The government is trying to take away my guns, take away my drones, outlaw my sports car( due to MPG mandates) and now even take away my pet fish! Where does this stop?

Its time we make America great again and stop this tyranny.


----------



## Yukiharu (May 3, 2014)

I seriously hope you're just messing with us. First of all, life is hard. Bad things happen. We all get it. Some of us have had to leave this hobby because we lost our homes.
Second, just because the cops don't care and you invested a lot of money into this tank doesn't have ANY bearing on what you do with that fish. If you want to, go ahead and just post it onto the sale forum; I am sure someone will buy it off you at this rate. Whatever you do, don't release it into the wild.
Third, this isn't about whatever things you believe in or whatever politics you espouse. We're not on 4chan, we are not on reddit, we are not on tumblr, we are not a political forum, and we are most definitely not here to talk about these things on a website devoted to the keeping and proper care of fish. This is about the aquarium-keeping hobby, and you can talk all you want about your other beliefs SOMEWHERE ELSE. Right now we are telling you exactly what you should be doing with that fish and why it is important. There are many good people here urging you to do the right thing because we know what it means not to do so and how it will affect not just that lake, but the environment and the rest of us who enjoy this hobby. For instance, in my state so many people toss non-native crayfish into the river that the commission has now made it flat-out illegal to own ANY crayfish, even native ones. Please do not screw so many people over.

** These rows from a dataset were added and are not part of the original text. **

(** C13: (a leader's goroutines) until it is told to stop, a replica always has
    one election timer and one commit applier, and while it leads in a term it
    has a heartbeat loop and, for every peer, exactly one replication loop of
    that term; no replica has two loops for one peer and term. *)
Theorem leader_has_loops cfg tr l B :
  NoDup (cfg_PeerAddrs cfg) -> 0 <= B -> Forall (fun ev => event_term ev <= B) tr -> B + Z.of_nat (length tr) <= MaxInt64 ->
  lp_run tr (Start (NewNode cfg)) = Some l -> lp_stop l = false ->
  count is_timer (lp_gs l) = 1%nat /\ count is_applier (lp_gs l) = 1%nat /\ NoDup (replicas (lp_gs l)) /\
  (n_state (lp_node l) = Leader -> GHeartbeat ∈ lp_gs l /\
    forall p, p ∈ n_peers (lp_node l) -> (p, n_currentTerm (lp_node l)) ∈ replicas (lp_gs l)).
Proof.
  intros Hnd HB0 Hev HB Hr Hs.
  assert (loops_ok l) as Hok; [|split_and!; apply Hok].
  apply (lp_run_ok tr (Start (NewNode cfg)) l B); [by apply Start_ok| |done..]. simpl. lia.
Qed.

(** ** The work of a tick *)

Section work.
Context (P : nat).

(** What a goroutine can still do without a tick, a signal or a message. *)
Definition work (g : goroutine) : nat :=
  match g with
  | GTimer | GApplier | GHeartbeat | GReplication _ _ => 1
  | GElection _ _ pending => length pending + (4 + 3 * P)
  | GBeat => 1 + 2 * P
  | GCall _ back => match back with Some _ => 3 | None => 2 end
  | GAwait _ _ back => match back with Some _ => 2 | None => 1 end
  end.

Definition total (gs : list goroutine) : nat := sum_list_with work gs.

(** The events that come from a clock, another goroutine's signal or the
    network. *)
Definition is_external (ev : loop_event) : bool :=
  match ev with
  | LpReturn _ | LpVote _ _ _ | LpTally _ | LpBeat _ | LpSend _ | LpReply _ _ => false
  | _ => true
  end.

Lemma total_become k now new gs g :
  gs !! k = Some g -> (total (become k now new gs) + work g = total gs + total now + total new)%nat.
Proof.
  intros Hk. destruct (become_split k now new gs g Hk) as (l1 & l2 & -> & ->). unfold total.
  rewrite !sum_list_with_app. simpl. lia.
Qed.

Lemma total_calls ps : total (map (fun p => GCall p None) ps) = (2 * length ps)%nat.
Proof. induction ps as [|p ps IH]; simpl; [done|]. unfold total in *. simpl. lia. Qed.

Lemma total_launched n T : total (launched n T) = (2 + length (n_peers n) + 2 * P)%nat.
Proof.
  unfold launched, total. simpl. rewrite sum_list_with_app. simpl.
  induction (n_peers n) as [|p ps IH]; simpl in *; lia.
Qed.

Lemma drop_peer_length p l : p ∈ l -> S (length (drop_peer p l)) = length l.
Proof.
  induction l as [|q l IH]; [by intros ?%elem_of_nil|]. intros Hp. simpl. case_bool_decide; [done|]. simpl.
  apply elem_of_cons in Hp as [?|Hp]; [done|]. by rewrite IH.
Qed.

(** The peers of a replica do not change. *)
Lemma lp_exec_peers ev l l' : lp_exec ev l = Some l' -> n_peers (lp_node l') = n_peers (lp_node l).
Proof.
  intros He. unfold lp_exec in He. destruct ev as [|k|k|k|k p o|k|k|k|k|k|k|k o|req|req|s].
  all: try (destruct (lp_gs l !! k) as [g|] eqn:Hk; [|by repeat case_match]).
  - by simplify_eq.
  - by repeat case_match; simplify_eq.
  - by repeat case_match; simplify_eq.
  - destruct g; try done. unfold runElectionTimer in He. by case_bool_decide; injection He as <-.
  - destruct g; try done. case_bool_decide; [|done].
    pose proof (requestVoteFromPeer_settles (lp_node l) votes term o) as [Hp _ _].
    destruct (requestVoteFromPeer _ _ _ _) as [n1 v1]. by injection He as <-.
  - destruct g as [|T v pend| | | | | |]; try done. destruct pend; [|done].
    unfold startElection_finish in He. repeat case_bool_decide; injection He as <-; try done.
    by destruct (init_indexes_fields (Log.LastIndex (n_log (lp_node l))) (n_peers (lp_node l))
      (set_leaderID (n_id (lp_node l)) (set_state Leader (lp_node l)))) as (_ & Hp & _).
  - destruct g; try done. injection He as <-. apply applyCommitted_same.
  - destruct g; try done. by case_match; injection He as <-.
  - destruct g; try done. destruct (n_newEntryCh _); [done|]. unfold runReplicationLoop in He.
    by destruct (_ && _); injection He as <-.
  - destruct g; try done. by injection He as <-.
  - destruct g; try done. by case_match; injection He as <-.
  - destruct g; try done. injection He as <-. apply response_settles.
  - injection He as <-. apply HandleVoteRequest_settles.
  - injection He as <-. apply HandleAppendEntries_settles.
  - injection He as <-. apply HandleStroke_settles.
Qed.

Lemma length_sendHeartbeats n : (length (sendHeartbeats n) <= length (n_peers n))%nat.
Proof. unfold sendHeartbeats. case_bool_decide; simpl; lia. Qed.

Lemma length_return_to p back : total (return_to p back) = match back with Some _ => 1%nat | None => 0%nat end.
Proof. by destruct back. Qed.

(** An event that is not external uses up work; an external one adds a
    bounded amount. *)
Lemma lp_exec_work ev l l' :
  length (n_peers (lp_node l)) = P -> lp_exec ev l = Some l' ->
  if is_external ev then (total (lp_gs l') <= total (lp_gs l) + (3 + 4 * P))%nat
  else (total (lp_gs l') < total (lp_gs l))%nat.
Proof.
  intros HP He. unfold lp_exec in He.
  assert (forall k now new g, lp_gs l !! k = Some g ->
    (total (become k now new (lp_gs l)) + work g = total (lp_gs l) + total now + total new)%nat) as Htot.
  { intros. by apply total_become. }
  pose proof (length_sendHeartbeats (lp_node l)) as Hsh.
  destruct ev as [|k|k|k|k p o|k|k|k|k|k|k|k o|req|req|s]; simpl is_external; cbn iota.
  all: try (destruct (lp_gs l !! k) as [g|] eqn:Hk; [|by repeat case_match]).
  - injection He as <-. simpl. lia.
  - destruct (lp_stop l); [|done]. destruct g as [|T v [|]| | | | | |]; simplify_eq; simpl; specialize (Htot k [] [] _ Hk); simpl in *; lia.
  - destruct g; try done. destruct (n_resetElectionCh _); [done|]. injection He as <-. simpl.
    specialize (Htot k [GTimer] [] _ Hk). simpl in *. lia.
  - destruct g; try done. unfold runElectionTimer in He. case_bool_decide; injection He as <-; simpl.
    + specialize (Htot k [GTimer] [] _ Hk). simpl in *. lia.
    + specialize (Htot k [GElection (wrap64 (n_currentTerm (lp_node l) + 1)) 1 (n_peers (lp_node l))] [] _ Hk).
      simpl in *. lia.
  - destruct g as [|T v pend| | | | | |]; try done. case_bool_decide as Hp; [|done].
    destruct (requestVoteFromPeer _ _ _ _) as [n1 v1]. injection He as <-. simpl. apply drop_peer_length in Hp.
    specialize (Htot k [GElection T v1 (drop_peer p pend)] [] _ Hk). simpl in *. lia.
  - destruct g as [|T v pend| | | | | |]; try done. destruct pend; [|done].
    unfold startElection_finish in He. repeat case_bool_decide; injection He as <-; simpl; rewrite ?launched_leader.
    + specialize (Htot k [GTimer] [] _ Hk). simpl in *. lia.
    + specialize (Htot k [GTimer] (launched (lp_node l) T) _ Hk). rewrite total_launched, HP in Htot. simpl in *. lia.
    + specialize (Htot k [GTimer] [] _ Hk). simpl in *. lia.
  - destruct g; try done. injection He as <-. simpl. specialize (Htot k [GApplier] [] _ Hk). simpl in *. lia.
  - destruct g; try done. unfold runHeartbeatLoop in He. case_bool_decide; injection He as <-; simpl.
    + specialize (Htot k [GHeartbeat] (map (fun p => GCall p None) (sendHeartbeats (lp_node l))) _ Hk).
      rewrite total_calls in Htot. simpl in *. lia.
    + specialize (Htot k [] [] _ Hk). simpl in *. lia.
  - destruct g as [| | | |p T| | |]; try done. destruct (n_newEntryCh _); [done|]. unfold runReplicationLoop in He.
    destruct (_ && _); injection He as <-; simpl.
    + specialize (Htot k [GCall p (Some T)] [] _ Hk). simpl in *. lia.
    + specialize (Htot k [] [] _ Hk). simpl in *. lia.
  - destruct g; try done. injection He as <-. simpl.
    specialize (Htot k [] (map (fun p => GCall p None) (sendHeartbeats (lp_node l))) _ Hk).
    rewrite total_calls in Htot. simpl in *. lia.
  - destruct g as [| | | | | |p back|]; try done.
    destruct (sendAppendEntries_request _ _) as [req|]; injection He as <-; simpl.
    + specialize (Htot k [GAwait p req back] [] _ Hk). simpl in *. destruct back; lia.
    + specialize (Htot k (return_to p back) [] _ Hk). rewrite length_return_to in Htot. simpl in *. destruct back; lia.
  - destruct g as [| | | | | | |p req back]; try done. injection He as <-. simpl.
    specialize (Htot k (return_to p back) [] _ Hk). rewrite length_return_to in Htot. simpl in *. destruct back; lia.
  - injection He as <-. simpl. lia.
  - injection He as <-. simpl. lia.
  - injection He as <-. simpl. lia.
Qed.
End work.

Definition externals (tr : list loop_event) : nat := length (List.filter is_external tr).

(** C28: (bounded work) whatever the interleaving, the goroutines of a replica
    take a bounded number of steps of their own per tick, signal or message:
    every run is at most as long as the work it starts with and a constant,
    linear in the number of peers, for each external event. *)
Theorem work_bounded tr : forall l l',
  let P := length (n_peers (lp_node l)) in
  lp_run tr l = Some l' -> (length tr + total P (lp_gs l') <= total P (lp_gs l) + externals tr * (4 + 4 * P))%nat.
Proof.
  induction tr as [|ev tr IH]; simpl; intros l l'; [intros [= ->]; lia|].
  intros (l1 & He & Hr)%bind_Some. pose proof (lp_exec_peers ev l l1 He) as Hp.
  pose proof (lp_exec_work (length (n_peers (lp_node l))) ev l l1 eq_refl He) as Hw.
  specialize (IH l1 l' Hr). rewrite Hp in IH. unfold externals in *. simpl. destruct (is_external ev); simpl; lia.
Qed.

(** The goroutine's way out once it is told to stop. *)
Definition way_out (g : goroutine) : loop_event :=
  match g with
  | GElection _ _ (p :: _) => LpVote 0 p None
  | GTimer | GElection _ _ [] | GApplier | GHeartbeat | GReplication _ _ => LpReturn 0
  | GBeat => LpBeat 0
  | GCall _ _ => LpSend 0
  | GAwait _ _ _ => LpReply 0 None
  end.

Lemma way_out_step l g gs :
  lp_stop l = true -> lp_gs l = g :: gs -> exists l', lp_exec (way_out g) l = Some l' /\ lp_stop l' = true /\
    is_external (way_out g) = false.
Proof.
  intros Hs Hg. destruct g as [|T v [|p ps]| | | | | |]; simpl; rewrite Hg; simpl; rewrite ?Hs; try (eexists; split_and!; done).
  - rewrite bool_decide_true by (by left). eexists. split_and!; done.
  - destruct (sendAppendEntries_request _ _); eexists; split_and!; done.
Qed.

If you bought that fish from Petco/Petsmart, just take it back with a receipt and they will take it off your hands. If you did not and bought it somewhere else, then take it back there and explain your situation. They will be more than happy to not only take it back, but care for it properly until another person can provide it with a proper home. You might even be able to sell it to a local pet store for store credit; it happens all the time. Explain the situation and they'll probably take it.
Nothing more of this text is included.